Тополь нахмурился. Он знал великое множество песенок разной степени фривольности, но при этом крепко подозревал, что Игла не сочтёт их "хорошими стихами" (тем паче, что форма у этих песенок, как правило, хромала). Со знакомыми поэтами у Тополя было напряжённо...
И тут его осенило.
Спустилась ты, взмахнув крылами.
Вот-вот взлетишь.
Любуюсь будто бы на пламя,
Притих, как мышь.
Обычно певчие невзрачны,
А ты — ярка:
Как солнца луч в ручье прозрачном,
Свет маяка.
Таких, как ты, сажают в клетки,
Дают зерно.
Но ты чудесна лишь на ветке,
Там, за окном.
Ты рядом. Это — как награда.
Не улетай!
А улетишь... так было надо.
Скажу: прощай!
Замолчав, Тополь посмотрел на Иглу.
— Клянусь рогом Мелины! Чьё это? Неужто твоё?
— Нет. Это сочинила моя сестра. Тебе правда понравилось?
— Я вообще лгу редко, а о таком — никогда! — ответила Игла немного чопорно. Глаза её смеялись. — Я прочла достаточно стихов, как хороших, так и ужасных, чтобы сказать: твоя сестра талантлива. Она сочинила что-то ещё?
Тополь посмурнел.
— Да, она сочиняла стихи десятками. А этот запомнился, потому что был последним.
— Она умерла?
— Как посмотреть. Ей едва исполнилось шестнадцать, когда её выдали замуж. С тех пор она не сочинила ничего. Я... редко её вижу... теперь.
— Понимаю.
Рука Иглы осторожно накрыла ладонь Тополя, и он сглотнул.
— Я не люблю тех, кто сажает в клетки, — сказала она, почему-то глядя в стол. — Я не люблю тех, кто платит зерном за песни и яркое оперение. Но ты не такой.
— Да. Никогда, никогда я таким не стану! Послушай, Игла...
— Ни слова больше. Идём.
— Куда?
— Наверх, конечно. Или у тебя были другие планы?
...когда выяснилось, что до Тополя у неё не было мужчины, он охнул. Но не остановился. Остановиться он уже не мог и не хотел. Впрочем, Игла тоже явно не хотела останавливаться. А неизбежной боли словно не заметила. Даже не охнула.
Закричала она позже, и вовсе не от боли...
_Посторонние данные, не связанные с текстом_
Definition attrs (fuel : nat) (cp : ConstPool) : L (list Attribute) :=
  (attributesCount <- u2 ;;
   repeatL (Z.to_nat attributesCount)
           (i <- u2 ;;
            name <- liftL (Resolve fuel cp i) ;;
            n <- u4 ;;
            data <- bytes (Z.to_nat n) ;;
            retL (mkAttribute name data)) [])%L.

Definition fields (fuel : nat) (cp : ConstPool) : L (list Field) :=
  (fieldsCount <- u2 ;;
   repeatL (Z.to_nat fieldsCount)
           (flags <- u2 ;;
            i <- u2 ;;
            name <- liftL (Resolve fuel cp i) ;;
            j <- u2 ;;
            desc <- liftL (Resolve fuel cp j) ;;
            a <- attrs fuel cp ;;
            retL (mkField flags name desc a)) [])%L.

(** The body of [Load], as a loader computation. *)
Definition Load_body (fuel : nat) : L Class :=
  (_ <- u8 ;;                               (* magic, minor, major *)
   cp <- cpinfo fuel ;;                     (* const pool info *)
   flags <- u2 ;;                           (* access flags *)
   i <- u2 ;;
   name <- liftL (Resolve fuel cp i) ;;     (* this class *)
   j <- u2 ;;
   super <- liftL (Resolve fuel cp j) ;;    (* super class *)
   ifs <- interfaces fuel cp ;;
   fs <- fields fuel cp ;;                  (* fields *)
   ms <- fields fuel cp ;;                  (* methods *)
   ats <- attrs fuel cp ;;
   retL (mkClass cp name super flags ifs fs ms ats))%L.

(** [Load(r)]: the class, or the latched error of the loader. *)
Definition Load (fuel : nat) (input : list byte) : result Class :=
  match Load_body fuel (mkLoader input None) with
  | (Ok c, l) =>
      match err l with
      | None => Ok c
      | Some e => Err e
      end
  | (Err e, _) => Err e
  | (Panic p, _) => Panic p
  | (Timeout, _) => Timeout
  end.
(** * Job_Agent: the worker pipeline (Scout, Normalize, FitScore, Materials,
      Compliance) over the Postgres tables and the BullMQ queues.

    The five workers of [apps/worker/src/workers] are embedded as programs of
    a small state-and-exception monad over a [world] made of the four tables
    and the four downstream queues.  Everything a worker awaits from outside
    the process (the Greenhouse feed, the ASI:One completion, the clock, the
    knowledge-base files) is an explicit argument of its model. *)

From Stdlib Require Import List String Ascii Bool Arith ZArith QArith Lia.
From Stdlib Require Import DecimalString Lqa.
Import ListNotations.

Local Open Scope string_scope.
Local Open Scope list_scope.

#[local] Set Warnings "-register-all".

(** ** JavaScript values *)

Module JS.

(** A JavaScript number: the finite doubles are read as the rationals they
    denote, which is exact for comparison, [Math.min] and [Math.max]. *)
Inductive jsnum : Type :=
| NaN
| NegInf
| Fin (q : Q)
| PosInf.

(** [a <= b] on numbers; every comparison with [NaN] is false. *)
Definition num_leb (a b : jsnum) : bool :=
  match a, b with
  | NaN, _ | _, NaN => false
  | NegInf, _ => true
  | _, PosInf => true
  | Fin x, Fin y => Qle_bool x y
  | _, _ => false
  end.

(** [a >= b]. *)
Definition num_geb (a b : jsnum) : bool := num_leb b a.

(** [a < b]. *)
Definition num_ltb (a b : jsnum) : bool :=
  match a, b with
  | NaN, _ | _, NaN => false
  | _, _ => negb (num_leb b a)
  end.

(** [Math.min(a, b)] and [Math.max(a, b)]: [NaN] is contagious. *)
Definition Math_min (a b : jsnum) : jsnum :=
  match a, b with
  | NaN, _ | _, NaN => NaN
  | _, _ => if num_leb a b then a else b
  end.

Definition Math_max (a b : jsnum) : jsnum :=
  match a, b with
  | NaN, _ | _, NaN => NaN
  | _, _ => if num_leb a b then b else a
  end.

Definition num (z : Z) : jsnum := Fin (inject_Z z).

(** The values [JSON.parse] produces.  An object is the list of its own
    properties; a property that is not there reads as [undefined], which is
    [None] wherever a value is optional. *)
Inductive json : Type :=
| JNull
| JBool (b : bool)
| JNum (n : jsnum)
| JStr (s : string)
| JArr (items : list json)
| JObj (props : list (string * json)).

Definition undefined : option json := None.

Fixpoint lookup (k : string) (props : list (string * json)) : option json :=
  match props with
  | [] => None
  | (k', v) :: rest => if String.eqb k k' then Some v else lookup k rest
  end.

(** [a ?? b]: the right operand replaces [null] and [undefined] only. *)
Definition nullish (v : option json) : bool :=
  match v with
  | None | Some JNull => true
  | Some _ => false
  end.

Definition coalesce (v : option json) (d : json) : json :=
  match v with
  | None | Some JNull => d
  | Some x => x
  end.

(** ToBoolean. *)
Definition truthy (v : option json) : bool :=
  match v with
  | None | Some JNull => false
  | Some (JBool b) => b
  | Some (JNum NaN) => false
  | Some (JNum (Fin q)) => negb (Qeq_bool q 0)
  | Some (JNum _) => true
  | Some (JStr s) => negb (String.eqb s "")
  | Some (JArr _) | Some (JObj _) => true
  end.

(** [a || b]. *)
Definition or_else (v : option json) (d : json) : json :=
  match v with
  | Some x => if truthy v then x else d
  | None => d
  end.

(** [v === true]. *)
Definition is_true (v : option json) : bool :=
  match v with
  | Some (JBool true) => true
  | _ => false
  end.

(** [v === 0]. *)
Definition is_zero (v : option json) : bool :=
  match v with
  | Some (JNum (Fin q)) => Qeq_bool q 0
  | _ => false
  end.

(** A parameter handed to [pg.query]: [null] and [undefined] both become SQL
    NULL, written [JNull]. *)
Definition param (v : option json) : json := coalesce v JNull.

(** [String(n)] for an integer that a double holds exactly, and the decimal
    text of a row id inside a template literal. *)
Definition String_of_Z (z : Z) : string := NilZero.string_of_int (Z.to_int z).
Definition String_of_nat (n : nat) : string := NilZero.string_of_uint (Nat.to_uint n).

End JS.
Export JS.

(** ** The store and the broker *)

(** The [status] column of [job_postings]. *)
Inductive Status : Type :=
| Discovered
| Shortlisted
| Archived
| Drafting
| ReadyForReview.

(** A text or JSON column holds the value whose text the code stores
    ([JNull] is SQL NULL); the driver's encoding of it is not modelled. *)
Module Posting.
Record row : Type := mk {
  id : nat;
  source : string;
  source_job_id : string;
  company : json;
  title : json;
  level : json;
  location : json;
  remote_mode : json;
  visa_sponsorship : json;
  description_raw : json;
  description_structured : json;
  apply_url : json;
  date_posted : json;
  fit_score : json;
  fit_reasoning : json;
  risks : json;
  status : Status;
  notes : json
}.
End Posting.

Module FollowUp.
Record row : Type := mk {
  job_id : nat;
  followup_number : Z;
  scheduled_for : Z;      (* the UTC day, counted from 1970-01-01 *)
  status : string
}.
End FollowUp.

Module ResumeVersion.
Record row : Type := mk {
  id : nat;
  base_resume_hash : string;
  target_role : json;
  tailored_bullets : json
}.
End ResumeVersion.

Module Application.
Record row : Type := mk {
  job_id : nat;
  resume_version_id : option nat;
  cover_letter_id : option string;
  qa_answers_id : option string
}.
End Application.

Record CompliancePayload : Type := mkCompliancePayload {
  jobId : nat;
  resumeVersionId : option nat;
  coverLetter : option json;
  tailoredBullets : option json
}.

(** The four tables, and for each downstream queue the payloads added to it,
    oldest first. *)
Record world : Type := mkWorld {
  job_postings : list Posting.row;
  followups : list FollowUp.row;
  resume_versions : list ResumeVersion.row;
  applications : list Application.row;
  normalizeQueue : list nat;
  fitScoreQueue : list nat;
  materialsQueue : list nat;
  complianceQueue : list CompliancePayload
}.

Definition empty_world : world := mkWorld [] [] [] [] [] [] [] [].

Definition with_job_postings (f : list Posting.row -> list Posting.row) (w : world) : world :=
  mkWorld (f (job_postings w)) (followups w) (resume_versions w) (applications w)
          (normalizeQueue w) (fitScoreQueue w) (materialsQueue w) (complianceQueue w).

Definition with_followups (f : list FollowUp.row -> list FollowUp.row) (w : world) : world :=
  mkWorld (job_postings w) (f (followups w)) (resume_versions w) (applications w)
          (normalizeQueue w) (fitScoreQueue w) (materialsQueue w) (complianceQueue w).

Definition with_resume_versions (f : list ResumeVersion.row -> list ResumeVersion.row)
    (w : world) : world :=
  mkWorld (job_postings w) (followups w) (f (resume_versions w)) (applications w)
          (normalizeQueue w) (fitScoreQueue w) (materialsQueue w) (complianceQueue w).

Definition with_applications (f : list Application.row -> list Application.row)
    (w : world) : world :=
  mkWorld (job_postings w) (followups w) (resume_versions w) (f (applications w))
          (normalizeQueue w) (fitScoreQueue w) (materialsQueue w) (complianceQueue w).
(* ===== verification/Prelude.v ===== *)
(** * A verification development of the proxy core

    The program is a rule-based network proxy.  A connection enters through an
    inbound listener as metadata (addresses, host name, process, inbound); the
    tunnel prepares the metadata, matches it against the configured rules and
    hands the connection to the outbound proxy the rules name.  Fake addresses,
    the hosts table and the domain trie connect names and addresses; caches bound
    what is remembered; rejected connections are counted, banned or parked.

    ** Files, in the order of the dependencies

    - [Prelude]: results ([(A, error)] in Go), machine integers, tactics, shared lemmas.
    - [GoStrings], [GoNet], [GoNetText], [GoIO]: what the code uses of Go's
      standard library: byte strings ([strings], [strconv]), addresses and prefixes
      ([net/netip]), their text forms, and byte streams ([io.ReadFull], writes).
      A connection is a tree of reads and writes; [talk_step] runs two of them
      against each other in any order.
    - [Lru]: [common/lru/lrucache.go].  A world of entry cells, and caches that
      point into it, so that sharing by [CloneTo] is visible.
    - [Ranges]: [common/utils/range.go], [common/utils/ranges.go].
    - [Wildcard]: [component/wildcard/wildcard.go].
    - [FakeIP]: [component/fakeip/pool.go], [component/fakeip/memory.go]; the pool
      is proved against the class of stores, and the memory store, built on two
      LRU caches, is an instance of it.
    - [Metadata]: [constant/metadata.go], [constant/rule.go], [constant/dns.go].
    - [Rules], [RulesTheory]: [rules/common], [rules/logic], [rules/provider] (the
      matching side) and the check of sub-rules in [config/config.go].  A rule is a
      sum of all rule types; matching threads the metadata and the state of the
      match helper.
    - [RuleParser], [RuleParserTheory]: [rules/parser.go], [rules/common/base.go],
      the payload of logic rules, [rules/wrapper], and [parseRules] of the
      configuration.
    - [Tunnel]: [tunnel/tunnel.go]: metadata preparation, the choice of a proxy,
      rematching, retrying; [tunnel/mode.go], [tunnel/status.go].
    - [RejectBan]: [tunnel/reject_ban.go], on top of [Lru] and [Tunnel].
    - [DropParker]: [tunnel/reject.go], as a step relation over the critical
      sections of [Park] and [run].
    - [Socks5]: [transport/socks5/socks5.go].
    - [DomainTrie]: [component/trie/node.go], [component/trie/domain.go].
    - [Hosts]: [component/resolver/host.go] and [parseHosts] of [config/config.go],
      on top of [DomainTrie].
    - [TlsSniffer]: [component/sniffer/tls_sniffer.go], as an operation on the
      bytes received so far.
    - [BufConn]: [common/net/bufconn.go], [common/net/bufconn_unsafe.go]: the
      buffered reader with its array and positions.
    - [Sniffer]: [component/sniffer/dispatcher.go], [base_sniffer.go], against the
      class [SnifferLaws] of what a sniffer promises to the dispatcher; the TLS
      sniffer is an instance.
    - [HttpSniffer]: [component/sniffer/http_sniffer.go]; HTTP/1 on ASCII streams is
      another instance.
    - [Enhancer]: [dns/enhancer.go], [component/fakeip/skipper.go]: owns the pools
      of [FakeIP] and the mapping cache, and is an instance of the class [Resolver]
      through which [Tunnel] sees it.
    - [DnsHandler]: [dns/middleware.go], [dns/fakeip_svcb.go],
      [dns/fakeip_hostname.go]: the chain of handlers from hosts table and fake IP to
      the resolver.
    - [Health]: [adapter/adapter.go], [common/queue/queue.go]: what tests leave in
      the state of a proxy.
    - [SingleDo]: [common/singledo/singledo.go], as a step relation over the critical
      sections of [Do] and [Reset].
    - [JumpHash]: the consistent hash of [adapter/outboundgroup/loadbalance.go] with
      its [float64] arithmetic.
    - [Groups], [GroupsTheory]: [adapter/outboundgroup]: the members of a group and
      the four kinds of groups.
    - [GroupGraph]: [config/utils.go]: the order of nested groups, chains of dialer
      proxies.
    - [DomainSet], [DomainSetTheory], [DomainSetSearch], [DomainSetTrie], [DomainSetBin]:
      [component/trie/domain_set.go], [domain_set_bin.go]: the succinct set in its three
      arrays, what building writes into them, the search, the comparison with [DomainTrie],
      and the binary form.
    - [Arc]: [common/arc/arc.go], [common/arc/entry.go]: the adaptive replacement cache.
    - [DevCache], [DevCacheTheory], [DevCacheRefresh]: [component/dev_cache/cache.go]:
      values with a refresh deadline, against the class [Backend] of replacement
      policies; refreshes are flights whose workers return at any time.
    - [DevBackends]: [Lru] and [Arc] as instances of [Backend].
    - [DevRegistry], [DevRegistryTheory]: [component/dev_cache/registry.go],
      [component/dev_cache/scope.go].
    - [OverridePath], [OverridePathTheory]: [adapter/provider/override_expr.go]:
      documents, paths into them, updates, selected targets and deletions.
    - [OverrideValue], [OverrideEval], [OverrideEvalTheory]: the same file: numbers,
      operators, functions, expressions as streams of values, statements and [Apply].
    - [OverrideParser], [OverrideParserTheory]: its lexer and parser.
    - [OverrideText]: from the text of an assignment to its effect; examples of what the
      code does against its documentation.
    - [OpenVpnPacket]: [transport/openvpn]: control packets ([packet.go]), their protection
      ([tlsauth.go], [tlscrypt.go], [tlscrypt_v2.go]) and their framing on TCP
      ([packetio.go]).
    - [OpenVpnData]: [data.go]: the data channel.
    - [OpenVpnControl], [OpenVpnControlTheory]: [control.go]: the reliable control channel
      and what it guarantees.
    - [OpenVpnStream]: the bytes of a control connection from end to end.
    - [OpenVpnGate]: [mux.go]: the gate before the physical connection.
    - [OpenVpnKeys]: [keymethod.go], and the choice of ciphers of [config.go].
    - [OpenVpnText]: [push.go], and static keys and names of [config.go].
    - [DnsMessage]: [dns/util.go], [dns/upstream_answer.go], [dns/direct_negative.go],
      [dns/edns0_subnet.go]: what the resolver reads from messages, their deadlines and
      times to live.
    - [DnsClients]: clients, wrappers and batches of [dns/util.go], [dns/rcode.go],
      [common/picker]; shared transports of [dns/resolver.go].
    - [DnsResolver], [DnsResolverTheory]: [dns/resolver.go], [dns/policy.go], on a cache of
      [DevCache]: queries, workers that return, restored records and network changes are
      the events of a sequence.
    - [ResolverLookup]: [component/resolver/resolver.go] and the lookups of
      [dns/resolver.go].

    ** What the theorems show

    - Routing: the proxy chosen comes from a rule in force and can carry the
      connection; the choice ends although rematching repeats it; a fake-IP
      connection reaches a remote proxy with its name and without an address;
      matching changes only cached facts of the metadata.
    - Termination of configurations: parsing a rule ends on every text; sub-rules
      that pass the circularity check make matching end; the hosts table is safe
      for plain names.  Where the code can run forever, this is a theorem too
      (rule providers that contain themselves, names mapped to themselves).
    - Refinement: the LRU cache, the ban cache of one key and the domain trie
      behave as small abstract specifications after every sequence of operations;
      the wildcard matcher and the SOCKS5 readers agree with reference
      definitions; two SOCKS5 handshakes against each other agree in every
      interleaving.
    - Invariants: fake addresses and names stay in bijection, sizes stay bounded,
      every parked connection is released exactly once under every interleaving.
    - Round trips: ranges, UDP packets, addresses, fake-IP lookups.
    - Sniffing: the TLS and HTTP sniffers answer every input without a panic and ask
      only for more than they have; the dispatcher ends, consumes nothing and keeps
      its buffer bounded whatever the peer sends; a client hello or an HTTP request
      gives the connection its name in whatever pieces it arrives.  A buffered
      connection is a queue of bytes.
    - DNS: the handlers answer every query and keep the pools consistent; an address
      answered in fake-IP mode is one the tunnel turns back into the name; no address
      of a real server reaches a client in a service binding.
    - Groups: a group offers what its options ask for and never nothing; failover,
      the fastest proxy, turns, consistent hashing and sticky sessions choose as they
      promise; what a group knows about a proxy is what its last tests said; shared
      computations never give a value from before a reset.
    - Configurations: the sort of groups always ends, with an order or with an error that
      is true of the configuration; so does the check of dialer proxies.
    - Succinct set: its search is the search of the trie, and no key is lost in its arrays
      or in its binary form.
    - Caches: the adaptive cache stays within its size and answers what was last
      written; a value is handed out within 30 days of its last update only, nothing
      invalidated comes back, waiters always get an answer, a failed refresh loses
      nothing; saving and restoring keep values and times, evicting a network scope is
      complete and leaves other scopes alone.
    - Override expressions: what an update along a path changes and what it leaves alone;
      selected targets and plain paths write the same; deleting several paths at once
      means the positions in the document as it was; [*] merges mappings at every depth.
      Reading a program ends on every text, what it accepts turns mappings into mappings,
      and the text of an assignment does what it says.
    - OpenVPN: control packets survive protection and the wire; the control channel
      returns every message once and in order, and its connection is a byte stream, over
      a network that loses, repeats and reorders; acknowledgements are neither lost nor
      early; no protected packet and no data packet is taken twice, and the window of the
      data channel is a specification without a window; one writer at a time, control
      packets first; the end of a key record does not depend on how it arrives; derived
      keys fit every supported cipher.
    - Name resolution: a reply fits its request, comes from an answer of the servers for
      that question or a restored record and never has a fake address; a filtered address
      never comes from the main servers; no record outlives its time to live; races are
      won by the first usable answer; transports are shared exactly where they may be; the
      test in front of the address parser loses no address.

    ** Bounds and fuel

    Loops and recursions of the code that are not structural take fuel and answer
    [None] when it runs out; a theorem about their result either proves that some
    fuel is enough, for [matchLocked] one more round than there are rematch
    adapters, for rule matching a bound computed from the rules, for sniffing two
    rounds more than the 65536 bytes the buffer may grow to, since every round but
    the last gains a byte, for the search of the succinct set twice the number of its edges and
    two more, since no edge is visited twice, for reading an override expression one
    step for each byte of the text and one more, since every nested expression is
    shorter than what it is nested in, for repeated reads of a control channel one more
    than what arrives, or that no fuel is.  Integers that can overflow are kept at their width ([wrap], [norm],
    [i64]); times are integers of nanoseconds.

    ** Parameters

    Code outside the repository is a parameter: regular expressions, MMDB readers
    and geodata files (class [Externals]), case mapping outside ASCII (class
    [UnicodeCase]), sorting (class [SliceSort]), name resolution (class
    [Resolver]), the system's hosts file, the validity test of domain names, the
    HPACK decoder (class [Hpack]), the DNS message library (class [DnsLib]) and
    exchanges with name servers, the hash of strings and the
    public suffixes (class [Balance]), rank and select on bitmaps (class [Bitmap] with
    [BitmapLaws]), regular expressions, YAML encoding and the text of floats in override
    expressions (class [OverrideLib]), digests and ciphers (class [Crypto] with
    [CryptoLaws]), random bytes (class [Random]) and two functions of a slice library
    (class [Lo] with [LoLaws]).  Each class has a concrete instance that
    the witnesses use.

    ** Not modelled

    Encrypted transports other than OpenVPN, of OpenVPN the goroutines of the client
    ([client.go]), deadlines and cancellation, and the outbound and inbound protocols
    other than the SOCKS5 wire format, of DNS the transports, the choice among the addresses
    of a server, the domain client and the candidates of the direct resolver, the QUIC sniffer, the construction of the sniffing dispatcher, [PatchFrom] of the
    enhancer, [ReadByte] and [UnreadByte] of buffered connections, the HTTP API, the platform
    layers (TUN, iptables, process lookup), reading configuration files beyond the
    rules and hosts sections, and the dialling and relaying goroutines of the
    tunnel: they are I/O, cryptography, or code driven by libraries outside the
    repository.  Documents of override expressions are trees: the sharing that [|=] can
    create inside one document is not modelled.  Mutexes are not modelled as such: an operation that runs under
    one is one step. *)

From Stdlib Require Import ZArith Lia Bool.
From stdpp Require Import base list gmap strings numbers.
Я глядела на уснувшего Тополя. Было мне на редкость хреново. Тело-то моё своё получило, ему хотелось свернуться клубком и мурлыкать размягчённо, а вот душа... да ещё совесть... в голову сами собой лезли глупости, настырные до невероятного; особенно болезненным было сознание, что я не забыла воспользоваться противозачаточным заклятьем. Я давила в себе угрызения как могла — и чем больше давила, тем мне было хуже. Едва ли не самым хреновым было сознание, что Тополь, пожалуй, из тех уникальных парней, которые не побоятся ни моего клинка, ни даже, возможно, моей магии. Если я расскажу ему, кто я, он...
Но как раз рассказывать-то я и не стану. Никогда. Ни за что. Во всяком случае, в лицо.
Хм. В лицо?
Тополь наткнулся на записку спросонья, ещё толком не понимая, что к чему. Утренний свет уже пробился в окно, поэтому вставать и зажигать свечу, чтобы прочесть написанное, ему не понадобилось.
Не стану говорить тебе, что всё было чудесно. Ты и так это знаешь, милый. Я должна написать о том, о чём умолчала в нашем разговоре.
"Скверное начало".
Сон окончательно упорхнул. Тополь нахмурился, разбирая скачущие строки.
Ты удивился тому, что был первым. Причина проста: я — маг. Большую часть своей жизни я провела в башне, совершенствуясь в плетении заклятий. А меньшую провела среди людей, которые прекрасно знали, кто я. И боялись. Что же до тех, кто не испытывал страха... ты умён и без труда поймёшь, почему тебе досталось то, что не досталось им. И почему я так тебе благодарна. И почему ухожу, не простившись.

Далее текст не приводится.